Walk onto a mythical "average" trading floor of 100 people at a Wall Street investment bank and you'll see a lot of white faces. Seventy-nine of them, in fact.
That's assuming the staff's diversity matches the industry workforce described in the Securities Industry Association's 2005 Report on Diversity Strategy, Development and Demographics. Scattered through the ranks would be nine Asians, six African-Americans and five Hispanics. Fifty-six of the traders would be men - 46 of them white. Of the 44 women, eleven would be of color.
Since the SIA's report was last published in 2003, the proprietors of this trading floor have hired two Asians, one African-American and seven women. This is what many people refer to as "incremental growth".
It may be also a sign that the industry is hiring serious people, some diversity observers say. While on first read a three-percentage-point rise in a diverse workforce - from 18% total in 2003 to 21% in 2005 - may not seem like much, says one, "if it was 10%, you'd hear cries of 'affirmative action' and 'they're just hiring minorities.' These numbers could mean real progress."
Certainly, that's the way the SIA wants to portray it, as do its member firms, which include just about everybody on the Street. The biggest reason firms cite for putting time and money into diversity is the increasing competition for talent, according to the SIA report.

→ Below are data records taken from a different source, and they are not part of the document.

(** * Route planning of [organic_route_designer.py]

    A shallow embedding of the class [OrganicRouteDesigner]: its knowledge
    base (compounds, reactions, starting materials), the minimum-cost search
    [_best_cost], the step extraction [_collect_steps], the entry point
    [design_route], the renderer [route_to_text] and the ranking
    [demo_targets], followed by the properties of the planner. *)

From stdpp Require Import gmap strings list fin_maps sorting pretty.
From Stdlib Require Import ZArith Lia.

Local Open Scope string_scope.
Local Open Scope list_scope.
Local Open Scope Z_scope.

(** ** Data model *)

(** [@dataclass(frozen=True) class Reaction]: equality and hashing are by
    field values. *)
Record Reaction : Type := mkReaction {
  reactants : list string;
  product : string;
  condition : string;
  reaction_type : string
}.

#[global] Instance Reaction_eq_dec : EqDecision Reaction.
Proof. solve_decision. Defined.

#[global] Instance Reaction_countable : Countable Reaction.
Proof.
  refine (inj_countable'
    (fun r => (reactants r, product r, condition r, reaction_type r))
    (fun t => match t with (rs, p, c, ty) => mkReaction rs p c ty end) _).
  by intros [].
Defined.

(** A Python [dict] iterated in insertion order ([id_to_name.items()]):
    assigning to a present key keeps its position, a new key goes last. *)
Fixpoint dict_set (k v : string) (d : list (string * string)) : list (string * string) :=
  match d with
  | [] => [(k, v)]
  | (k', v') :: d' => if decide (k' = k) then (k, v) :: d' else (k', v') :: dict_set k v d'
  end.

Fixpoint dict_get (k : string) (d : list (string * string)) : option string :=
  match d with
  | [] => None
  | (k', v') :: d' => if decide (k' = k) then Some v' else dict_get k d'
  end.

(** The fields of an instance of [class OrganicRouteDesigner]. *)
Record OrganicRouteDesigner : Type := mkDesigner {
  name_to_id : gmap string string;
  id_to_name : list (string * string);
  reactions : list Reaction;
  product_to_reactions : gmap string (list Reaction);
  starting_materials : gset string
}.

Definition empty_designer : OrganicRouteDesigner :=
  mkDesigner ∅ [] [] ∅ ∅.

Definition _add_compound (cid name : string) (d : OrganicRouteDesigner)
    : OrganicRouteDesigner :=
  mkDesigner (<[name := cid]> (name_to_id d))
             (dict_set cid name (id_to_name d))
             (reactions d) (product_to_reactions d) (starting_materials d).

(** [product_to_reactions.setdefault(product, []).append(rxn)] *)
Definition _add_reaction (rs : list string) (p cond ty : string)
    (d : OrganicRouteDesigner) : OrganicRouteDesigner :=
  let rxn := mkReaction rs p cond ty in
  mkDesigner (name_to_id d) (id_to_name d)
             (reactions d ++ [rxn])
             (<[p := default [] (product_to_reactions d !! p) ++ [rxn]]> (product_to_reactions d))
             (starting_materials d).

Definition set_starting_materials (sm : gset string) (d : OrganicRouteDesigner)
    : OrganicRouteDesigner :=
  mkDesigner (name_to_id d) (id_to_name d) (reactions d) (product_to_reactions d) sm.

(** ** The knowledge base built by [__init__] *)

Definition PREFIX : gmap nat string :=
  list_to_map
    [ (1, "甲"); (2, "乙"); (3, "丙"); (4, "丁"); (5, "戊");
      (6, "己"); (7, "庚"); (8, "辛"); (9, "壬"); (10, "癸") ]%nat.

(** [PREFIX[n]]; the source only indexes it with [n] in [range(1, 11)]. *)
Definition prefix (n : nat) : string :=
  default "" (PREFIX !! n).

(** [range(1, 11)] *)
Definition range_1_11 : list nat := seq 1 10.

(** [f"{kind}:C{n}"] *)
Definition cN (kind : string) (n : nat) : string := kind +:+ ":C" +:+ pretty n.

Definition ester_id (a b : nat) : string := "ester:C" +:+ pretty a +:+ ":C" +:+ pretty b.

Definition aromatic : list (string * string) :=
  [ ("benzene", "苯"); ("chlorobenzene", "氯苯"); ("bromobenzene", "溴苯");
    ("nitrobenzene", "硝基苯"); ("aniline", "苯胺"); ("phenol", "苯酚") ].

Definition _build_compounds (d : OrganicRouteDesigner) : OrganicRouteDesigner :=
  let d1 :=
    foldl (fun d n =>
      let p := prefix n in
      let d := _add_compound (cN "alkane" n) (p +:+ "烷") d in
      let d := _add_compound (cN "haloalkane" n) ("氯" +:+ p +:+ "烷") d in
      let d := _add_compound (cN "alcohol" n) (p +:+ "醇") d in
      let d := _add_compound (cN "aldehyde" n) (p +:+ "醛") d in
      let d := _add_compound (cN "acid" n) (p +:+ "酸") d in
      if decide (2 <= n)%nat then _add_compound (cN "alkene" n) (p +:+ "烯") d else d)
    d range_1_11 in
  let d2 :=
    foldl (fun d a =>
      foldl (fun d b =>
        _add_compound (ester_id a b) (prefix a +:+ "酸" +:+ prefix b +:+ "酯") d)
      d range_1_11)
    d1 range_1_11 in
  foldl (fun d kv => _add_compound (fst kv) (snd kv) d) d2 aromatic.

Definition _build_reactions (d : OrganicRouteDesigner) : OrganicRouteDesigner :=
  let d1 :=
    foldl (fun d n =>
      let alkane := cN "alkane" n in
      let halo := cN "haloalkane" n in
      let alcohol := cN "alcohol" n in
      let aldehyde := cN "aldehyde" n in
      let acid := cN "acid" n in
      let d := _add_reaction [alkane] halo "Cl₂/光照（取代）" "取代反应" d in
      let d := _add_reaction [halo] alcohol "NaOH(水), 加热（取代）" "取代反应" d in
      let d := _add_reaction [alcohol] halo "HCl/ZnCl₂ 或 SOCl₂" "取代反应" d in
      let d :=
        if decide (2 <= n)%nat then
          let alkene := cN "alkene" n in
          let d := _add_reaction [halo] alkene "NaOH(醇), 加热（消去）" "消去反应" d in
          let d := _add_reaction [alkene] alcohol "H₂O/H⁺（加成）" "加成反应" d in
          _add_reaction [alcohol] alkene "浓H₂SO₄, 170℃（消去）" "消去反应" d
        else d in
      let d := _add_reaction [alcohol] aldehyde "Cu/加热 或 催化氧化" "氧化反应" d in
      _add_reaction [aldehyde] acid "酸性KMnO₄ 或 [O]" "氧化反应" d)
    d range_1_11 in
  let d2 :=
    foldl (fun d a =>
      foldl (fun d b =>
        _add_reaction [cN "acid" a; cN "alcohol" b] (ester_id a b)
                      "浓H₂SO₄, 加热（酯化）" "酯化反应" d)
      d range_1_11)
    d1 range_1_11 in
  let d := _add_reaction ["benzene"] "chlorobenzene" "Cl₂/FeCl₃（苯环取代）" "取代反应" d2 in
  let d := _add_reaction ["benzene"] "bromobenzene" "Br₂/FeBr₃（苯环取代）" "取代反应" d in
  let d := _add_reaction ["benzene"] "nitrobenzene" "浓HNO₃+浓H₂SO₄, 55℃" "硝化反应" d in
  let d := _add_reaction ["nitrobenzene"] "aniline" "Fe/HCl 还原" "还原反应" d in
  _add_reaction ["chlorobenzene"] "phenol" "NaOH(高温高压), 后酸化" "水解反应" d.

Definition init_starting_materials : gset string :=
  list_to_set (map (cN "alkane") range_1_11)
  ∪ list_to_set ["alkene:C2"; "alkene:C3"; "alkene:C4"; "benzene"; "alcohol:C1"; "alcohol:C2"].

(** [OrganicRouteDesigner()] *)
Definition designer : OrganicRouteDesigner :=
  set_starting_materials init_starting_materials
    (_build_reactions (_build_compounds empty_designer)).

Definition compound_name (d : OrganicRouteDesigner) (cid : string) : string :=
  default cid (dict_get cid (id_to_name d)).

Definition compound_id (d : OrganicRouteDesigner) (name : string) : option string :=
  name_to_id d !! name.

(** ** Minimum-cost search: [_best_cost] *)

(** The sentinel [10**9] that stands for an unreachable compound. *)
Definition INF : Z := 1000000000.

(** [Tuple[int, Optional[Reaction]]] *)
Definition cost_result : Type := Z * option Reaction.

Section Planner.
Variable d : OrganicRouteDesigner.

(** [self.product_to_reactions.get(target, [])] *)
Definition rules_producing (target : string) : list Reaction :=
  default [] (product_to_reactions d !! target).

(** The loop over [rxn.reactants] (lines 152-159): the running [total]
    when every reactant is reachable, [None] after [feasible = False; break].
    The outer [option] is [None] when a recursive call has no fuel left. *)
Fixpoint reactants_total (rec : string -> option cost_result)
    (rs : list string) (total : Z) : option (option Z) :=
  match rs with
  | [] => Some (Some total)
  | reactant :: rs' =>
      cr ← rec reactant;
      if bool_decide (INF <= cr.1) then Some None
      else reactants_total rec rs' (total + cr.1)
  end.

(** The loop over the reactions producing the target (lines 151-161). *)
Fixpoint best_loop (rec : string -> option cost_result)
    (rxns : list Reaction) (best : cost_result) : option cost_result :=
  match rxns with
  | [] => Some best
  | rxn :: rest =>
      t ← reactants_total rec (reactants rxn) 1;
      match t with
      | Some total =>
          if bool_decide (total < best.1) then best_loop rec rest (total, Some rxn)
          else best_loop rec rest best
      | None => best_loop rec rest best
      end
  end.

(** The body of [_best_cost], with the recursive calls made through [rec]. *)
Definition best_cost_body (rec : string -> list string -> option cost_result)
    (target : string) (stack : list string) : option cost_result :=
  if bool_decide (target ∈ starting_materials d) then Some (0, None)
  else if bool_decide (target ∈ stack) then Some (INF, None)
  else best_loop (fun r => rec r (stack ++ [target])) (rules_producing target) (INF, None).

(** [_best_cost] is recursive through its loops; [fuel] bounds the depth
    of the recursion, and [None] means the bound was hit. This is the
    body of the method; the [lru_cache] around it is [best_cost_memo]
    below, which returns the same results as long as the knowledge base is
    not changed after a query ([best_cost_memo_correct]). *)
Fixpoint best_cost_fuel (fuel : nat) : string -> list string -> option cost_result :=
  match fuel with
  | O => fun _ _ => None
  | S f => best_cost_body (best_cost_fuel f)
  end.

(** One more than the number of compounds some reaction produces. *)
Definition depth_bound : nat := S (size (dom (product_to_reactions d))).

(** [depth_bound] is always enough ([best_cost_fuel_enough] below), so the
    default is never taken. *)
Definition _best_cost (target : string) (stack : list string) : cost_result :=
  default (INF, None) (best_cost_fuel depth_bound target stack).

(** ** Step extraction: [_collect_steps] *)

(** The two mutable arguments [seen : Set[Reaction]] and
    [ordered : List[Reaction]], threaded through the calls. *)
Definition collect_state : Type := gset Reaction * list Reaction.

(** The loop over [rxn.reactants] (lines 170-172); [false] is the early
    [return False]. *)
Fixpoint collect_loop (rec : string -> collect_state -> option (bool * collect_state))
    (rs : list string) (st : collect_state) : option (bool * collect_state) :=
  match rs with
  | [] => Some (true, st)
  | r :: rs' =>
      match rec r st with
      | None => None
      | Some (true, st1) => collect_loop rec rs' st1
      | Some (false, st1) => Some (false, st1)
      end
  end.

Definition collect_body
    (rec : string -> collect_state -> list string -> option (bool * collect_state))
    (target : string) (st : collect_state) (stack : list string)
    : option (bool * collect_state) :=
  if bool_decide (target ∈ starting_materials d) then Some (true, st)
  else
    match (_best_cost target stack).2 with
    | None => Some (false, st)
    | Some rxn =>
        match collect_loop (fun r st' => rec r st' (stack ++ [target])) (reactants rxn) st with
        | None => None
        | Some (false, st1) => Some (false, st1)
        | Some (true, (seen, ordered)) =>
            if bool_decide (rxn ∈ seen) then Some (true, (seen, ordered))
            else Some (true, (seen ∪ {[rxn]}, ordered ++ [rxn]))
        end
    end.

Fixpoint collect_steps_fuel (fuel : nat)
    : string -> collect_state -> list string -> option (bool * collect_state) :=
  match fuel with
  | O => fun _ _ _ => None
  | S f => collect_body (collect_steps_fuel f)
  end.

Definition _collect_steps (target : string) (st : collect_state) (stack : list string)
    : bool * collect_state :=
  default (false, st) (collect_steps_fuel depth_bound target st stack).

The diversity champions, it seems, could also be afraid of progress that's too dramatic. One could argue the make-up of our mythical trading floor doesn't come close to the actual, overwhelmingly white and male, trading floors on Wall Street.
But if investment banks hired for diversity's sake, they could run the risk of hiring the wrong people. Not only would current employees be disgruntled, but banks then would also have to deal with the baggage that goes with bad hires - wasted money and time, and potential litigation.

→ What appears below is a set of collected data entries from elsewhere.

(** What the loop over the arguments can give, from any starting pair. *)
Lemma parse_args_loop_spec (args : list string) :
  forall filename0 watch_var0,
    match parse_args_loop args filename0 watch_var0 with
    | (printed, inl ended) =>
        printed = [Stdout EMPTY_WATCH_ERROR] /\ ended = Exited 1 /\ ("watch=" ∈ args)
    | (printed, inr (filename, watch_var)) =>
        printed = [] /\ ("watch=" ∉ args) /\
        (filename = filename0 \/
         exists script, filename = Some script /\ script ∈ args /\
                        startswith "-" script = false /\ startswith "watch=" script = false) /\
        (watch_var = watch_var0 \/
         exists name, watch_var = Some name /\ name <> "" /\ "watch=" +:+ name ∈ args)
    end.
Proof.
  induction args as [|arg rest IH]; intros filename0 watch_var0.
  - cbn. split; [reflexivity | split; [apply not_elem_of_nil | split; left; reflexivity]].
  - cbn [parse_args_loop].
    destruct (startswith "watch=" arg) eqn:Hw.
    + destruct (split_watch_argument arg Hw) as (name & -> & ->).
      destruct name as [|c name].
      { split; [reflexivity | split; [reflexivity | apply list_elem_of_here]]. }
      specialize (IH filename0 (Some (String c name))).
      destruct (parse_args_loop rest filename0 (Some (String c name)))
        as [printed [ended | [filename watch_var]]].
      * destruct IH as (-> & -> & Hin).
        split; [reflexivity | split; [reflexivity | apply list_elem_of_further, Hin]].
      * destruct IH as (-> & Hnotin & Hfile & Hwatch).
        split; [reflexivity | split; [|split]].
        -- intros Hin. apply elem_of_cons in Hin as [Heq | Hin];
             [discriminate Heq | exact (Hnotin Hin)].
        -- destruct Hfile as [-> | (script & -> & Hin & Hd & Hw')]; [left; reflexivity|].
           right. exists script.
           split; [reflexivity | split; [apply list_elem_of_further, Hin | split; assumption]].
        -- right. destruct Hwatch as [-> | (name' & -> & Hne & Hin)].
           ++ exists (String c name).
              split; [reflexivity | split; [discriminate | apply list_elem_of_here]].
           ++ exists name'.
              split; [reflexivity | split; [exact Hne | apply list_elem_of_further, Hin]].
    + assert (Hnot : arg <> "watch=") by (intros ->; discriminate Hw).
      destruct (startswith "-" arg) eqn:Hd; cbn [negb].
      * specialize (IH filename0 watch_var0).
        destruct (parse_args_loop rest filename0 watch_var0)
          as [printed [ended | [filename watch_var]]].
        -- destruct IH as (-> & -> & Hin).
           split; [reflexivity | split; [reflexivity | apply list_elem_of_further, Hin]].
        -- destruct IH as (-> & Hnotin & Hfile & Hwatch).
           split; [reflexivity | split; [|split]].
           ++ intros Hin. apply elem_of_cons in Hin as [Heq | Hin];
                [exact (Hnot (eq_sym Heq)) | exact (Hnotin Hin)].
           ++ destruct Hfile as [-> | (script & -> & Hin & Hd' & Hw')]; [left; reflexivity|].
              right. exists script.
              split; [reflexivity | split; [apply list_elem_of_further, Hin | split; assumption]].
           ++ destruct Hwatch as [-> | (name & -> & Hne & Hin)]; [left; reflexivity|].
              right. exists name.
              split; [reflexivity | split; [exact Hne | apply list_elem_of_further, Hin]].
      * specialize (IH (Some arg) watch_var0).
        destruct (parse_args_loop rest (Some arg) watch_var0)
          as [printed [ended | [filename watch_var]]].
        -- destruct IH as (-> & -> & Hin).
           split; [reflexivity | split; [reflexivity | apply list_elem_of_further, Hin]].
        -- destruct IH as (-> & Hnotin & Hfile & Hwatch).
           split; [reflexivity | split; [|split]].
           ++ intros Hin. apply elem_of_cons in Hin as [Heq | Hin];
                [exact (Hnot (eq_sym Heq)) | exact (Hnotin Hin)].
           ++ right. destruct Hfile as [-> | (script & -> & Hin & Hd' & Hw')].
              ** exists arg.
                 split; [reflexivity | split; [apply list_elem_of_here | split; assumption]].
              ** exists script.
                 split; [reflexivity | split; [apply list_elem_of_further, Hin | split; assumption]].
           ++ destruct Hwatch as [-> | (name & -> & Hne & Hin)]; [left; reflexivity|].
              right. exists name.
              split; [reflexivity | split; [exact Hne | apply list_elem_of_further, Hin]].
Qed.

Old, White and Male... and Changing?
Wall Street firms, however - whose clients are often older, white and male - have faced less market pressure to diversify than, say, retail banks, whose customers often include a variety of demographic segments. "Companies focusing on the higher-end investor don't always have as strong a business case to push it, because of the demographics," says Peggy Hazard, managing director of Simmons Associates, a consulting firm that concentrates on issues related to diversity, culture and organizational development.

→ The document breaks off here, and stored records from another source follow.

(** * The IPC and filesystem command pipeline of decaf-emu

    A shallow embedding of
    - [src/libdecaf/src/modules/coreinit/coreinit_ipc.cpp] (the per-core IPC
      driver and its fixed-capacity FIFO),
    - [src/libdecaf/src/kernel/kernel_ios.cpp] (device registry and handle
      allocation),
    - [src/libdecaf/src/modules/coreinit/coreinit_fs_cmdblock.cpp] (FS command
      blocks: prepare, requeue, result handling, finish functions),
    followed by the properties proved about them.

    Conventions.  Pointers are modelled by indices or addresses ([Z] or
    [nat]), a null pointer by [None].  Fixed-width integers are [Z] with the
    wrap-around written out ([int32], [uint32]).  Calls to functions of the
    repository that live outside the embedded files are either taken as
    parameters of a Section or recorded, in order, in a trace of external
    calls.  *)

From Stdlib Require Import ZArith Lia List Bool String Sorted.
From stdpp Require Import numbers list gmap strings.

Local Open Scope Z_scope.

(* ===================================================================== *)
(** * Part I: definitions                                                 *)
(* ===================================================================== *)

(** ** Machine integers *)

(** Value of a [uint32_t] after an arithmetic operation. *)
Definition uint32 (z : Z) : Z := z mod 2 ^ 32.

(** Value of an [int32_t] after an arithmetic operation or a conversion
    from [uint32_t] (two's complement). *)
Definition int32 (z : Z) : Z := (z + 2 ^ 31) mod 2 ^ 32 - 2 ^ 31.

(** ** Outcomes of a call

    A call either returns, stops the emulator through [decaf_check] /
    [decaf_abort], or runs into behaviour that C++ leaves undefined
    (an array access out of bounds, a division by zero).  [OutOfFuel] is
    only produced by the bounded unfolding of calls through a function
    pointer. *)
Inductive Outcome (A : Type) : Type :=
| Done (a : A)
| Aborted (msg : string)
| Undefined (msg : string)
| OutOfFuel.

Arguments Done {A} a.
Arguments Aborted {A} msg.
Arguments Undefined {A} msg.
Arguments OutOfFuel {A}.

Global Instance Outcome_ret : MRet Outcome := fun A a => Done a.

Global Instance Outcome_bind : MBind Outcome := fun A B k m =>
  match m with
  | Done a => k a
  | Aborted msg => Aborted msg
  | Undefined msg => Undefined msg
  | OutOfFuel => OutOfFuel
  end.

(** [decaf_check(cond)]: abort when the condition is false. *)
Definition decaf_check (cond : bool) (msg : string) : Outcome unit :=
  if cond then Done tt else Aborted msg.

(** [for (auto i = 0u; i < n; ++i) body(i)] over a state [S]. *)
Definition for_upto {S : Type} (n : nat) (body : nat -> S -> S) (s : S) : S :=
  fold_left (fun acc i => body i acc) (seq 0 n) s.

(** ** coreinit IPC driver (coreinit_ipc.cpp) *)

(** The enumerators of [IOSError] that the embedded code names. *)
Inductive IOSError : Set :=
| IOS_OK
| IOS_QFull
| IOS_QEmpty
| IOS_NotReady
| IOS_InvalidHandle
| IOS_NoExists
| IOS_FailInternal.

Global Instance IOSError_eq_dec : EqDecision IOSError.
Proof. solve_decision. Defined.

Inductive IPCDriverStatus : Set :=
| Status_Uninit
| Status_Initialised
| Status_Open
| Status_Closed.

Global Instance IPCDriverStatus_eq_dec : EqDecision IPCDriverStatus.
Proof. solve_decision. Defined.

(** A pointer to an [IPCDriverRequest] of a driver is the index of the
    request in [driver->requests]; a pointer to an [IPCBuffer] is the index
    of the buffer in the global array [sIpcData->ipcBuffers]. *)
Abbreviation RequestPtr := nat (only parsing).
Abbreviation BufferPtr := Z (only parsing).

(** [IPCDriverFIFO]: [pushIndex], [popIndex], [count] and [maxCount] are
    [int32_t]; [requests] is an array of [IPCBufferCount] request
    pointers. *)
Record IPCDriverFIFO : Type := mkFIFO {
  pushIndex : Z;
  popIndex : Z;
  count : Z;
  maxCount : Z;
  fifo_requests : list (option RequestPtr)
}.

(** [IPCDriverRequest]: the fields the embedded functions touch.
    A callback or context pointer is an address. *)
Record IPCDriverRequest : Type := mkRequest {
  allocated : bool;
  unk0x04 : Z;
  asyncCallback : option Z;
  asyncContext : option Z;
  ipcBuffer : option BufferPtr
}.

Market forces are playing an increasing role. The more diverse a company's customer base, the more pressure it's under to have a diverse workforce, say recruiters and HR executives.
Changing demographics are becoming "more real" to the industry, says Michele Holton, Manager of Inclusion at Edward Jones. "There's more recognition of emerging wealth in diverse markets," she says. "These are wonderful pools of talent and potential customers."
Recruiters and executives see 2006 as being a year of fine-tuning diversity programs. Holton foresees "a huge focus on execution" next year. In addition, expect firms to pay more attention to retention and preparing minority staff members for growth, issues that were often given second priority as firms focused on recruiting new hires in 2005.
Indeed, one of the hottest areas for hiring this year has been trading: derivatives, commodities, energy, the banks' own books on the prop desks. As securities firms evolve and diversify their revenue streams, so the workforce should evolve to be more diverse.